There’s a very real possibility that AI is the ultimate black hole, that The Matrix is the most probable outcome. In this future, we demand that AI solve the human condition for us, that it obliviate all our psychic pain.

It’s a fairytale trope, the wish gone wrong. The most obvious real-world example of this is opiates. They are miracles for those in pain and curses for those who seek to never feel pain again.

I think of people who indulge in these temptations as no-lifers. It began with television but has spread to streaming and scrolling. The noise and light blocks out the mind. You are never alone with your thoughts, but you are always alone with yourself. The immersive experience is a distraction from living your life. We are already halfway to the jack in the back of the head. Really, what does it matter?

You can run away from your problems, but you can’t run away from yourself. AI-generated alternate reality changes that. You can run away from yourself. The only problem being, when you run away from yourself, you stop existing. These futures are not mutually exclusive. Both options will likely exist. We may all begin as a lost generation, but only some will be found.

[1] The Disillusioned Activist: Once animated by anti-racism, feminism, degrowth and social justice, they now feel exasperated by how little progress has been made. They have not so much given up on their political ideals as grown cynical with protest and social media campaigns as vectors for change.

[2] The Expatriate Artist: Frustrated by a lack of public funding and the ever-rising cost of living in the few American cities with viable cultural scenes, they see Europe as the last bastion of creativity that does not fund itself via the creator economy.

[3] The Nepo Baby Socialite: Children of oligarchs and celebrities who host parties, found nonprofits and patronise the arts. SAPS (Spouses and Partners) of the wealthy and famous also fall into this category.

[4] The Internet Intellectual: we no longer have public intellectuals, only podcasters and streamers, authors of newsletters and social media posters. Their reach is amplified by traditional institutions like the New York Times and the Serpentine Galleries via profiles and panels, respectively, but is still fundamentally defined by how their ideas circulate online.

[5] The Crash Out: Party monsters who stayed too long at the party. Blackout benders in Bushwick warehouses became cocaine-fuelled bottle service at Bootsy Bellows became Berghain bathroom speed became k‑holes in the bathtub. Until it all came crashing down.

[6] The House-Rich Host: You acquire houses like you acquire wealth – one of three ways. You can earn it, you can inherit it or you can marry it. Penthouses, holiday homes, warehouses and lofts all do nicely. After all, someone has to host the party.

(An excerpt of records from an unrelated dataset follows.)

(** ** The loop over the stages *)

(** Stages that follow each other. *)
Fixpoint chain (l : list AcquisitionRuntimeStage) : Prop :=
  match l with st :: l' => succ_stage st = head l' /\ chain l' | [] => True end.

Lemma stages_from_chain st : chain (stages_from st).
Proof. destruct st; vm_compute; repeat split. Qed.

Lemma here_heartbeat cy st a att :
  spec (at_work cy st att)
    (transact_ w (fun clock db => heartbeat_lease db clock o t a (ru_lease_seconds self)))
    (fun _ => here (InCycle (rc_cycle_ref cy) (Some st) Prolonged) (Some cy) (Some st) att) lost.
Proof.
  intros s (k & Hk & Hs). revert s Hs. apply here_end; [|apply tracked_in_cycle].
  apply (here_transact_ _ (HeartbeatLease o t a (ru_lease_seconds self))); [|done].
  destruct k; try discriminate; [|phase..]. unfold working in Hk. apply bool_decide_eq_true in Hk as ->. phase.
Qed.

(** What is done of a stage, until it is finished. *)
Lemma here_begin {B} cy last st a rst att (k : RuntimeStageSnapshot -> run B) Q :
  match last with Some s => succ_stage s = Some st | None => True end -> att <= 0 ->
  (forall n, spec (here (InCycle (rc_cycle_ref cy) (Some st) StageBegun) (Some cy) rst att) (k n) Q lost) ->
  spec (here (InCycle (rc_cycle_ref cy) last Ready) (Some cy) rst att)
    (bind (transact w (fun clock db => begin_stage db clock (rc_cycle_ref cy) st o t a)) k) Q lost.
Proof.
  intros Hl Ha Hk. eapply here_step; [|by apply tracked_zero|exact Hk].
  apply (here_transact _ (BeginStage (rc_cycle_ref cy) st o t a)); [|done].
  unfold next, next_in_cycle. cbn [op_owner op_token].
  rewrite !(bool_decide_eq_true_2 (Some _ = Some _)) by reflexivity. cbn [andb].
  rewrite !bool_decide_eq_true_2 by done. cbn [andb].
  destruct last; [by rewrite bool_decide_eq_true_2|done].
Qed.

Lemma here_stages started cy spent l last rst att :
  chain l -> match last with Some s => succ_stage s = head l | None => True end ->
  tracked (InCycle (rc_cycle_ref cy) last Ready) (Some cy) rst att ->
  spec (here (InCycle (rc_cycle_ref cy) last Ready) (Some cy) rst att)
    (run_stages w self rq t started cy spent l) answered lost.
Proof.
  revert spent last rst att. induction l as [|st l IH]; intros spent last rst att Hch Hl Ht.
  { cbn [run_stages]. apply here_quiet; [apply keeps_gets | done|]. intros now. apply here_succeed; [|done].
    by destruct last. }
  destruct Hch as [Hst Hch]. cbn [run_stages]. apply here_set_stage. intros _.
  apply here_quiet; [apply here_now | by apply tracked_zero|]. intros now.
  apply here_quiet; [apply here_set_now | by apply tracked_zero|]. intros _.
  destruct (_ <=? _).
  { apply here_closing; [|by apply tracked_zero|done]. unfold may_finish. by rewrite !orb_true_r. }
  apply here_begin; [by destruct last | done|]. intros n. apply here_set_stage. intros _.
  destruct (_ && _).
  { eapply here_step; [apply here_observe; phase | apply tracked_in_cycle|]. intros _.
    apply here_quiet; [apply here_log | apply tracked_in_cycle|]. intros _.
    apply here_answer; [apply tracked_in_cycle | done]. }
  eapply here_step; [apply here_observe; phase | apply tracked_in_cycle|]. intros _.
  apply here_quiet; [apply here_log | apply tracked_in_cycle|]. intros _.
  eapply spec_bind with (Q := fun _ => at_work cy st (rs_attempt_count n)).
  { destruct (_ && _) eqn:Eh; [|by apply here_execute_stage]. apply spec_ret. intros s Hs.
    apply andb_true_iff in Eh as [->%bool_decide_eq_true _]. exists StageStarted. by split. }
  intros [[pr r] spent'].
  eapply spec_bind with (Q := fun _ => at_work cy st (rs_attempt_count n)).
  { intros s Hs. unfold _now. destruct (require_aware _); [exact Hs | by apply (work_lost _ _ _ _ Hs)]. }
  intros at_. eapply spec_bind; [apply here_heartbeat|]. intros u. cbv beta. clear u.
  eapply here_step; [apply here_finish_stage, next_finish_stage; by left | apply tracked_in_cycle|]. intros _.
  apply here_quiet; [apply here_set_now | apply tracked_in_cycle|]. intros _.
  apply here_quiet; [apply here_log | apply tracked_in_cycle|]. intros _.
  destruct (bool_decide (ra_status r = SUCCEEDED)); [by apply IH; [..|apply tracked_in_cycle]|].
  apply here_stop. intros x status Hf.
  eapply here_step; [apply here_observe; phase | apply tracked_in_cycle|]. intros _.
  apply here_quiet; [apply here_log | apply tracked_in_cycle|]. intros _.
  apply spec_ret. intros s [Hp _]. by exists (InCycle (rc_cycle_ref cy) (Some st) (CycleClosed status)).
Qed.
Lemma interruption_eta : is_ok interruption = true -> interruption = Ok interrupted_db.
Proof. unfold interrupted_db. by destruct interruption. Qed.
Lemma snapshot_eta r : is_ok r = true -> r = Ok (snapshot_of r, tables r).
Proof. by destruct r as [[x db]|]. Qed.
Lemma stage_eta db :
  match rdb_stages db !! (cycle_1, SUPPLIER_DISCOVERY) with Some _ => true | None => false end = true ->
  rdb_stages db !! (cycle_1, SUPPLIER_DISCOVERY) = Some (stage_1 db).
Proof. unfold stage_1. by destruct (rdb_stages db !! _). Qed.

Lemma interrupted_ledger : ledger_ok interrupted_db.
Proof.
  eapply finish_stage_ledger; [apply bound_ledger|]. apply interruption_eta. vm_compute. reflexivity.
Qed.

Lemma interrupted_attempt_replays_witness :
  rs_attempt_count (snapshot_of resumption) = sg_attempt_count (stage_1 bound_db)
  /\ reserve_stage_cost (tables resumption) None cycle_1 SUPPLIER_DISCOVERY (snapshot_of resumption)
       (at_reserved_cost (attempt_1 bound_db)) (dec_of_Z 50) "owner-1" 1 (at_second 70)
     = Ok (mkReservation true false (at_reserved_cost (attempt_1 bound_db))
             (_spent_cost (tables resumption) cycle_1) (Some proposal_1), tables resumption).
Proof.
  assert (E : sg_attempt_count (stage_1 bound_db) = 1) by (vm_compute; reflexivity).
  apply (interrupted_attempt_replays bound_db None cycle_1 SUPPLIER_DISCOVERY "CURRENT_RUN_INTERRUPTED"
    (at_second 65) "owner-1" 1 (at_second 5) interrupted_db (stage_1 bound_db) (attempt_1 bound_db)
    proposal_1 bound_ledger) with (db2 := interrupted_db) (clock2 := None).
  - apply stage_eta. vm_compute. reflexivity.
  - rewrite E. apply (attempt_eta bound_db). vm_compute. reflexivity.
  - vm_compute. reflexivity.
  - vm_compute. reflexivity.
  - vm_compute. reflexivity.
  - vm_compute. reflexivity.
  - vm_compute. reflexivity.
  - apply interruption_eta. vm_compute. reflexivity.
  - apply interrupted_ledger.
  - exact eq_refl.
  - exact eq_refl.
  - vm_compute. reflexivity.
  - apply (snapshot_eta resumption). vm_compute. reflexivity.
  - vm_compute. reflexivity.
  - intros v Hv. vm_compute in Hv. injection Hv as <-. vm_compute. reflexivity.
Defined.

(** A run with another owner who comes in before its fourth transaction. *)
Definition disturbed : world :=
  mkWorld (fun n => at_second (Z.of_nat n)) (fun _ => None)
    (fun n => match n with 4%nat => [(None, AcquireLease "owner-2" (at_second 3000) 1000)] | _ => [] end).
Definition disturbed_run : result RuntimeRunResult * run_state :=
  run_once disturbed (runner (succeeds KIVOU_STAGE_COSTS)) request (fresh_run empty_runtime_db (at_second 0)).

Lemma others_scaled n : Forall (fun e => op_scaled e.2) (w_others disturbed n).
Proof. simpl. repeat case_match; repeat constructor. Qed.

Definition run_lease :=
  acquire_lease (apply_ops (w_others disturbed 0) empty_runtime_db) None "owner-1" (at_second 0) 1000.

Lemma run_follows_protocol_witness :
  exists own released_at p,
    rt_db disturbed_run.2
    = play disturbed 0 (AcquireLease "owner-1" (at_second 0) 1000
                          :: own ++ [ReleaseLease "owner-1" 1 released_at]) empty_runtime_db
    /\ drive "owner-1" 1 own = Some p.
Proof.
  pose proof (run_follows_protocol disturbed (runner (succeeds KIVOU_STAGE_COSTS)) request
    empty_runtime_db (at_second 0)) as H.
  fold disturbed_run in H. destruct disturbed_run as [r s']. cbn [snd].
  assert (En : require_aware (w_clock disturbed 0) = Ok (at_second 0)) by (vm_compute; reflexivity).
  assert (El : lease_of run_lease = mkLeaseResult true false (Some 1)) by (vm_compute; reflexivity).
  assert (Ea : run_lease = Ok (mkLeaseResult true false (Some 1), tables run_lease))
    by (rewrite <- El; apply lease_eta; vm_compute; reflexivity).
  cbv zeta in H. rewrite En in H. unfold run_lease in Ea. cbn [request runner rq_owner_ref ru_lease_seconds] in H.
  change (w_database_clock disturbed 0) with (@None datetime) in H. rewrite Ea in H.
  destruct H as (own & at_ & p & H1 & _ & H3 & _). exists own, at_, p. split; [exact H1 | exact H3].
Defined.
(* ===== verification/ComplianceStore.v ===== *)
(** ComplianceStore: the suppressions and the assessments of
    [compliance/store.py], two tables that only grow.  A suppression is found
    by the HMAC of an address under one of the keys still held; when a row
    was written under a key no longer held, nothing is clear. *)

From S2P Require Import Prelude PyStr PyText PyDatetime PyJson Database PolicyContracts.
From S2P Require Import ComplianceContracts Suppression ContactContracts ContactStore.
From S2P Require Import ProspectRecords.
From Stdlib Require Import Ascii String.

Local Open Scope string_scope.
Local Open Scope Z_scope.
Local Open Scope list_scope.

(** * Tables *)

(** [persistence/schema.py:1991-2032 acquisition_contact_suppression] *)
Record suppression_row : Type := mkSuppression {
  sr_suppression_id : string;
  sr_identity_hmac : string;
  sr_identity_key_version : string;
  sr_scope : string;
  sr_source : SuppressionSource;
  sr_reason_code : SuppressionReasonCode;
  sr_evidence_ref : string;
  sr_contact_ref : option string;
  sr_supplier_ref : option string;
  sr_received_at : datetime;
  sr_effective_at : datetime;
  sr_minimum_retention_until : datetime;
  sr_supersedes_suppression_id : option string;
  sr_created_at : datetime;
}.

#[export] Instance suppression_row_eq_dec : EqDecision suppression_row.
Proof. solve_decision. Defined.

(** The tables: suppressions by identifier, assessments by the policy
    evaluation they answer, and those compliance reads. *)
Record compliance_db : Type := mkqdb {
  qdb_contacts : contact_db;
  qdb_suppliers : gmap string SupplierRecord;
  qdb_profiles : gmap string AcquisitionCompanyProfile;
  qdb_artifacts : list personalization_artifact;
  qdb_suppressions : gmap string suppression_row;
  qdb_assessments : gmap string ComplianceAssessmentWrite;
}.

Definition with_suppressions (s : gmap string suppression_row) (db : compliance_db)
  : compliance_db :=
  mkqdb (qdb_contacts db) (qdb_suppliers db) (qdb_profiles db) (qdb_artifacts db) s
    (qdb_assessments db).
Definition with_assessments (a : gmap string ComplianceAssessmentWrite) (db : compliance_db)
  : compliance_db :=
  mkqdb (qdb_contacts db) (qdb_suppliers db) (qdb_profiles db) (qdb_artifacts db)
    (qdb_suppressions db) a.
Definition with_contacts (c : contact_db) (db : compliance_db) : compliance_db :=
  mkqdb c (qdb_suppliers db) (qdb_profiles db) (qdb_artifacts db) (qdb_suppressions db)
    (qdb_assessments db).

Section store.
Context `{Hash : HashLib} `{Hmac : HmacLib} `{DB : Database} `{Case : CaseData}.

(** * Fingerprints *)

(** [compliance/store.py:45-55 _semantic] of a datetime. *)
Definition _semantic (value : datetime) : result string :=
  let! utc := astimezone_utc (assume_utc value) in Ok (isoformat utc).

(** [_semantic(dict(values))], without the identifier. *)
Definition suppression_values (r : suppression_row) : result json :=
  let! received := _semantic (sr_received_at r) in
  let! effective := _semantic (sr_effective_at r) in
  let! retention := _semantic (sr_minimum_retention_until r) in
  let! created := _semantic (sr_created_at r) in
  Ok (JObj [("identity_hmac", JStr (sr_identity_hmac r));
            ("identity_key_version", JStr (sr_identity_key_version r));
            ("scope", JStr (sr_scope r)); ("source", JStr (source_value (sr_source r)));
            ("reason_code", JStr (suppression_reason_value (sr_reason_code r)));
            ("evidence_ref", JStr (sr_evidence_ref r));
            ("contact_ref", JOptStr (sr_contact_ref r));
            ("supplier_ref", JOptStr (sr_supplier_ref r)); ("received_at", JStr received);
            ("effective_at", JStr effective); ("minimum_retention_until", JStr retention);
            ("supersedes_suppression_id", JOptStr (sr_supersedes_suppression_id r));
            ("created_at", JStr created)]).

(** [compliance/store.py:58-62 suppression_id] *)
Definition suppression_id (r : suppression_row) : result string :=
  let! values := suppression_values r in
  let! encoded := dumps values in
  Ok (sha256_hexdigest ("acquisition-suppression-v1" +:+ NUL +:+ encoded)).

(** [compliance/store.py:65-66 compliance_assessment_id] *)
Definition compliance_assessment_id (policy_evaluation_id : string) : string :=
  sha256_hexdigest ("compliance-assessment-v1" +:+ NUL +:+ policy_evaluation_id).

(** * Suppressions *)

(** [int(s, 16)] of hexadecimal digits. *)
Fixpoint hex_value (acc : Z) (s : string) : Z :=
  match s with
  | EmptyString => acc
  | String c s' =>
      hex_value (16 * acc + (if is_digit c then code c - 48 else code c - 87)) s'
  end.

(** [compliance/store.py:268-270 _lock_identities_in_transaction]: the key of
    an advisory lock, the first sixteen digits of an identity as a signed
    64-bit integer. *)
Definition lock_key (identity : string) : Z :=
  let key := hex_value 0 (stake 16 identity) in
  if 2 ^ 63 <=? key then key - 2 ^ 64 else key.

[7] The Doomed Romantic: More people are single than ever before. Some realise they want children. Others that they want marriage. Only to discover that beyond the apps” there are few opportunities to find a partner, let alone love.

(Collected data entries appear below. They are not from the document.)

(** ** When an outreach is allowed *)

(** The conditions of an authorization, field by field. *)
Record allowed_conditions (v : ComplianceInput) (c : ComplianceRulesetConfig) : Prop := {
  al_suppression : ci_suppression_match_state v = CLEAR;
  al_effective : ruleset_effective v c = true;
  al_configured : jurisdiction_value (jr_jurisdiction (ci_jurisdiction v))
                  ∈ rs_configured_country_rulesets c;
  al_sender : sender_expired v = false
              /\ sd_sender_identity_ready (ci_sender_config v) = true
              /\ sd_opt_out_ready (ci_sender_config v) = true;
  al_country :
    (jr_jurisdiction (ci_jurisdiction v) = CH /\ ci_ch_legal_basis v <> UNPROVEN)
    \/ (jr_jurisdiction (ci_jurisdiction v) = FR
        /\ sd_privacy_notice_ready (ci_sender_config v) = true
        /\ sd_source_notice_ready (ci_sender_config v) = true
        /\ ci_business_context_state v = PROFESSIONAL_CONTEXT_VERIFIED
        /\ ci_email_provenance v = PROVIDER_VERIFIED_BUSINESS_CONTACT);
}.

Lemma when_app_nil b reason l : when b reason ++ l = [] <-> b = false /\ l = [].
Proof. destruct b; simpl; naive_solver. Qed.
Lemma when_nil b reason : when b reason = [] <-> b = false.
Proof. by destruct b. Qed.

(** No reason for a review remains exactly under the conditions of the
    country. *)
Lemma review_reasons_nil v j : j = CH \/ j = FR -> review_reasons v j = [] <->
  sender_expired v = false /\ sd_sender_identity_ready (ci_sender_config v) = true
  /\ sd_opt_out_ready (ci_sender_config v) = true
  /\ ((j = CH /\ ci_ch_legal_basis v <> UNPROVEN)
      \/ (j = FR /\ sd_privacy_notice_ready (ci_sender_config v) = true
          /\ sd_source_notice_ready (ci_sender_config v) = true
          /\ ci_business_context_state v = PROFESSIONAL_CONTEXT_VERIFIED
          /\ ci_email_provenance v = PROVIDER_VERIFIED_BUSINESS_CONTACT)).
Proof.
  unfold review_reasons. intros [-> | ->]; simpl;
    rewrite !when_app_nil, when_nil, !negb_false_iff, ?bool_decide_eq_true, ?bool_decide_eq_false;
    naive_solver.
Qed.

Definition allows_exactly (v : ComplianceInput) (c : ComplianceRulesetConfig)
    (p : ComplianceProposal) : Prop :=
  (cp_state p = ComplianceALLOWED <-> allowed_conditions v c)
  /\ (cp_state p = ComplianceALLOWED ->
      cp_next_action p = Some "schedule_campaign"
      /\ exists u, validity_of v c = Ok u /\ cp_valid_until p = Some u /\ aware u = true).

Lemma allows_not v c p st reasons next : st <> ComplianceALLOWED ->
  _proposal v c st reasons next = Ok p -> ~ allowed_conditions v c -> allows_exactly v c p.
Proof.
  intros Hst Hp Hn. apply proposal_other in Hp as (Hs & _ & _); [|done].
  split; rewrite Hs; naive_solver.
Qed.

(** In a country the rules know. *)
Lemma allows_configured v c p j : jr_jurisdiction (ci_jurisdiction v) = j -> j = CH \/ j = FR ->
  ci_suppression_match_state v = CLEAR -> ruleset_effective v c = true ->
  (if negb (in_list (jurisdiction_value j) (rs_configured_country_rulesets c)) then
     _proposal v c ComplianceREVIEW_REQUIRED ["COUNTRY_RULESET_UNCONFIGURED"] REVIEW
   else if list_truthy (review_reasons v j) then
     _proposal v c ComplianceREVIEW_REQUIRED (_dedupe (review_reasons v j) 8) REVIEW
   else _proposal v c ComplianceALLOWED (allowed_reasons j) (Some "schedule_campaign")) = Ok p ->
  allows_exactly v c p.
Proof.
  intros Hj Hc Hs He. pose proof (review_reasons_nil v j Hc) as Hnil.
  destruct (in_list _ _) eqn:Ein; simpl.
  2:{ intros Hp. eapply allows_not; [|exact Hp|]; [done|]. intros [_ _ Hi _ _]. rewrite Hj in Hi.
      by apply in_list_false in Ein. }
  apply in_list_true in Ein. destruct (list_truthy _) eqn:El.
  - intros Hp. eapply allows_not; [|exact Hp|]; [done|]. intros [_ _ _ (?&?&?) Hl]. rewrite Hj in Hl.
    apply list_truthy_true in El. apply El, Hnil. done.
  - intros Hp. apply list_truthy_false, Hnil in El as (?&?&?&?).
    apply proposal_allowed in Hp as (Hst & ? & ?). split; [|done].
    split; [|done]. intros _. subst j. by split.
Qed.

Lemma evaluate_allowed v c p : evaluate_compliance v c = Ok p -> allows_exactly v c p.
Proof.
  unfold evaluate_compliance. intros H. inv_result_step. inv_result_step.
  destruct (ci_suppression_match_state v) eqn:Es.
  2,3: eapply allows_not; [|exact H|]; [done|]; intros []; congruence.
  destruct (ruleset_effective v c) eqn:Ee; simpl in H.
  2:{ eapply allows_not; [|exact H|]; [done|]. intros []; congruence. }
  destruct (jr_jurisdiction (ci_jurisdiction v)) eqn:Ej; simpl in H.
  1,2: eapply allows_configured; [reflexivity | rewrite Ej; by auto | done | done | rewrite Ej; exact H].
  all: eapply allows_not; [|exact H|]; [done|]; intros [_ _ _ _ Ha]; rewrite Ej in Ha; naive_solver.
Qed.

(** ** How long *)

Lemma earlier_instant d o :
  instant (earlier d o) <= instant d
  /\ (forall e, o = Some e -> instant (earlier d o) <= instant e)
  /\ (forall t, t < instant d -> (forall e, o = Some e -> t < instant e) ->
      t < instant (earlier d o)).
Proof.
  unfold earlier, dt_ltb. destruct o as [e|].
  - destruct (Z.ltb_spec (instant e) (instant d)).
    + split; [lia|]. split; [|naive_solver]. intros e' [= <-]. lia.
    + split; [lia|]. split; [|naive_solver]. intros e' [= <-]. lia.
  - split; [lia|]. split; [done|]. naive_solver.
Qed.

Lemma validity_bounds v c u : validity_of v c = Ok u ->
  instant u <= instant (ci_assessed_at v) + rs_allowed_ttl_hours c * 3600 * US_SECOND
  /\ (forall e, sd_valid_until (ci_sender_config v) = Some e -> instant u <= instant e)
  /\ (forall e, rs_valid_until c = Some e -> instant u <= instant e).
Proof.
  unfold validity_of. intros H. inv_result. apply dt_add_instant in Hv.
  pose proof (earlier_instant v0 (sd_valid_until (ci_sender_config v))) as (H1 & H2 & _).
  pose proof (earlier_instant (earlier v0 (sd_valid_until (ci_sender_config v)))
                (rs_valid_until c)) as (H3 & H4 & _).
  split; [lia|]. split; [|done]. intros e He. specialize (H2 e He). lia.
Qed.

Lemma validity_after v c u : validity_of v c = Ok u -> 0 < rs_allowed_ttl_hours c ->
  sender_expired v = false -> ruleset_effective v c = true ->
  instant (ci_assessed_at v) < instant u.
Proof.
  unfold validity_of, sender_expired, ruleset_effective, dt_leb, dt_ltb. intros H Ht Hs Hr.
  inv_result. apply dt_add_instant in Hv.
  apply earlier_instant; [apply earlier_instant|].
  - unfold US_SECOND in Hv. lia.
  - intros e He. rewrite He in Hs. by apply Z.leb_gt in Hs.
  - intros e He. destruct (rs_valid_until c) as [e'|]; [|done]. simplify_eq.
    by apply Z.ltb_lt.
Qed.
End rules.

(** * Suppressions *)

Section suppressions.
Context `{Hash : HashLib} `{Hmac : HmacLib} `{DB : Database} `{Case : CaseData}.

(** What identifies the person a row suppresses. *)
Definition row_key (r : suppression_row) : string * string * string :=
  (sr_scope r, sr_identity_key_version r, sr_identity_hmac r).

Lemma suppression_columns_Ok r row : suppression_columns r = Ok row ->
  row_key row = row_key r /\ sr_suppression_id row = sr_suppression_id r
  /\ sr_evidence_ref row = sr_evidence_ref r
  /\ sr_effective_at row = timestamptz (sr_effective_at r).
Proof.
  unfold suppression_columns. intros H. inv_result.
  repeat match goal with
  | H : varchar _ _ _ = Ok _ |- _ => apply varchar_Ok in H as [-> _]
  | H : uvarchar _ _ _ = Ok _ |- _ => apply uvarchar_Ok in H as ->
  | H : opt_mapM (uvarchar _ _) _ = Ok _ |- _ => apply opt_uvarchar_Ok in H as ->
  end. done.
Qed.

(** The tables after a step hold the suppressions of before it. *)
Definition grows (c c' : compliance_db) : Prop := qdb_suppressions c ⊆ qdb_suppressions c'.

#[global] Instance grows_PreOrder : PreOrder grows.
Proof. unfold grows. split; [intros c; reflexivity | intros a b c Ha Hb; by etrans]. Qed.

[8] The Digital Nomad: Based somewhere, but living nowhere. This once seemed like the future. No longer, as immigration crackdowns, rising visa prices, aggressive border police and local anger over Airbnb-inflated rental markets make the lifestyle ever more difficult to maintain.

[9] The Cancelled Outsider: Reinventing yourself by moving is still an achievable option. A ruined reputation in one place does not necessarily follow you to another. By the time gossip makes it through timezone lag, the controversy will have already been forgotten.

[10] The Meme Maker: Ideas define generations and eras. Those who create them wield a special power.